Work item: Output all of the entries exactly as they are given.

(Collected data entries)
(* ===== verification/LintExpr.v ===== *)
(** * cpplint.py: matching brackets

    The scans for the end and the start of a bracketed expression, within a line and
    across lines. The top of the source's stack is the head of ours. *)

From S2P Require Import Prelude PyStr PyRe PyReFacts LintData LintState LintLines.

Definition operator_re : regex := rx "\boperator\s*$".

(** [while stack and stack[-1] == c: stack.pop()] *)
Fixpoint pop_while (c : char) (stack : list char) : list char :=
  match stack with
  | a :: stack' => if (a =? c)%N then pop_while c stack' else stack
  | [] => []
  end.

Definition pairs (o c : char) : bool :=
  ((o =? 40) && (c =? 41) || (o =? 91) && (c =? 93) || (o =? 123) && (c =? 125))%N.
Definition is_open (c : char) : bool := ((c =? 40) || (c =? 91) || (c =? 123))%N.
Definition is_close (c : char) : bool := ((c =? 41) || (c =? 93) || (c =? 125))%N.

(** The position found or -1, and the stack at the end of the line if the scan goes on
    ([None]: the expression ended or cannot be closed). *)
Abbreviation scan_result := (Z * option (list char))%type.

(** The [for] loop at index [i]; [rest] is [line[i:]]. *)
Fixpoint find_end (line : str) (i : nat) (rest : str) (stack : list char) : scan_result :=
  match rest with
  | [] => ((-1)%Z, Some stack)
  | c :: rest =>
      let next := find_end line (S i) rest in
      let prev := match i with O => None | S j => line !! j end in
      if is_open c then next (c :: stack)
      else if (c =? 60)%N then
        if bool_decide (prev = Some 60%N) then
          match stack with
          | a :: stack' =>
              if (a =? 60)%N
              then match stack' with [] => ((-1)%Z, None) | _ => next stack' end
              else next stack
          | [] => next stack
          end
        else if (0 <? i)%nat && matched (re_search operator_re (take i line)) then next stack
        else next (60%N :: stack)
      else if is_close c then
        match pop_while 60 stack with
        | [] => ((-1)%Z, None)
        | a :: stack' =>
            if pairs a c
            then match stack' with
                 | [] => (Z.of_nat (S i), None)
                 | _ => next stack'
                 end
            else ((-1)%Z, None)
        end
      else if (c =? 62)%N then
        if (0 <? i)%nat && (bool_decide (prev = Some 45%N)
                            || matched (re_search operator_re (take (i - 1) line)))
        then next stack
        else match stack with
             | a :: stack' =>
                 if (a =? 60)%N
                 then match stack' with
                      | [] => (Z.of_nat (S i), None)
                      | _ => next stack'
                      end
                 else next stack
             | [] => next stack
             end
      else if (c =? 59)%N then
        match pop_while 60 stack with
        | [] => ((-1)%Z, None)
        | stack => next stack
        end
      else next stack
  end.

Definition FindEndOfExpressionInLine (line : str) (startpos : nat) (stack : list char)
    : scan_result :=
  find_end line startpos (drop startpos line) stack.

Solution:
(* ===== verification/LintExpr.v ===== *)
(** * cpplint.py: matching brackets

    The scans for the end and the start of a bracketed expression, within a line and
    across lines. The top of the source's stack is the head of ours. *)

From S2P Require Import Prelude PyStr PyRe PyReFacts LintData LintState LintLines.

Definition operator_re : regex := rx "\boperator\s*$".

(** [while stack and stack[-1] == c: stack.pop()] *)
Fixpoint pop_while (c : char) (stack : list char) : list char :=
  match stack with
  | a :: stack' => if (a =? c)%N then pop_while c stack' else stack
  | [] => []
  end.

Definition pairs (o c : char) : bool :=
  ((o =? 40) && (c =? 41) || (o =? 91) && (c =? 93) || (o =? 123) && (c =? 125))%N.
Definition is_open (c : char) : bool := ((c =? 40) || (c =? 91) || (c =? 123))%N.
Definition is_close (c : char) : bool := ((c =? 41) || (c =? 93) || (c =? 125))%N.

(** The position found or -1, and the stack at the end of the line if the scan goes on
    ([None]: the expression ended or cannot be closed). *)
Abbreviation scan_result := (Z * option (list char))%type.

(** The [for] loop at index [i]; [rest] is [line[i:]]. *)
Fixpoint find_end (line : str) (i : nat) (rest : str) (stack : list char) : scan_result :=
  match rest with
  | [] => ((-1)%Z, Some stack)
  | c :: rest =>
      let next := find_end line (S i) rest in
      let prev := match i with O => None | S j => line !! j end in
      if is_open c then next (c :: stack)
      else if (c =? 60)%N then
        if bool_decide (prev = Some 60%N) then
          match stack with
          | a :: stack' =>
              if (a =? 60)%N
              then match stack' with [] => ((-1)%Z, None) | _ => next stack' end
              else next stack
          | [] => next stack
          end
        else if (0 <? i)%nat && matched (re_search operator_re (take i line)) then next stack
        else next (60%N :: stack)
      else if is_close c then
        match pop_while 60 stack with
        | [] => ((-1)%Z, None)
        | a :: stack' =>
            if pairs a c
            then match stack' with
                 | [] => (Z.of_nat (S i), None)
                 | _ => next stack'
                 end
            else ((-1)%Z, None)
        end
      else if (c =? 62)%N then
        if (0 <? i)%nat && (bool_decide (prev = Some 45%N)
                            || matched (re_search operator_re (take (i - 1) line)))
        then next stack
        else match stack with
             | a :: stack' =>
                 if (a =? 60)%N
                 then match stack' with
                      | [] => (Z.of_nat (S i), None)
                      | _ => next stack'
                      end
                 else next stack
             | [] => next stack
             end
      else if (c =? 59)%N then
        match pop_while 60 stack with
        | [] => ((-1)%Z, None)
        | stack => next stack
        end
      else next stack
  end.

Definition FindEndOfExpressionInLine (line : str) (startpos : nat) (stack : list char)
    : scan_result :=
  find_end line startpos (drop startpos line) stack.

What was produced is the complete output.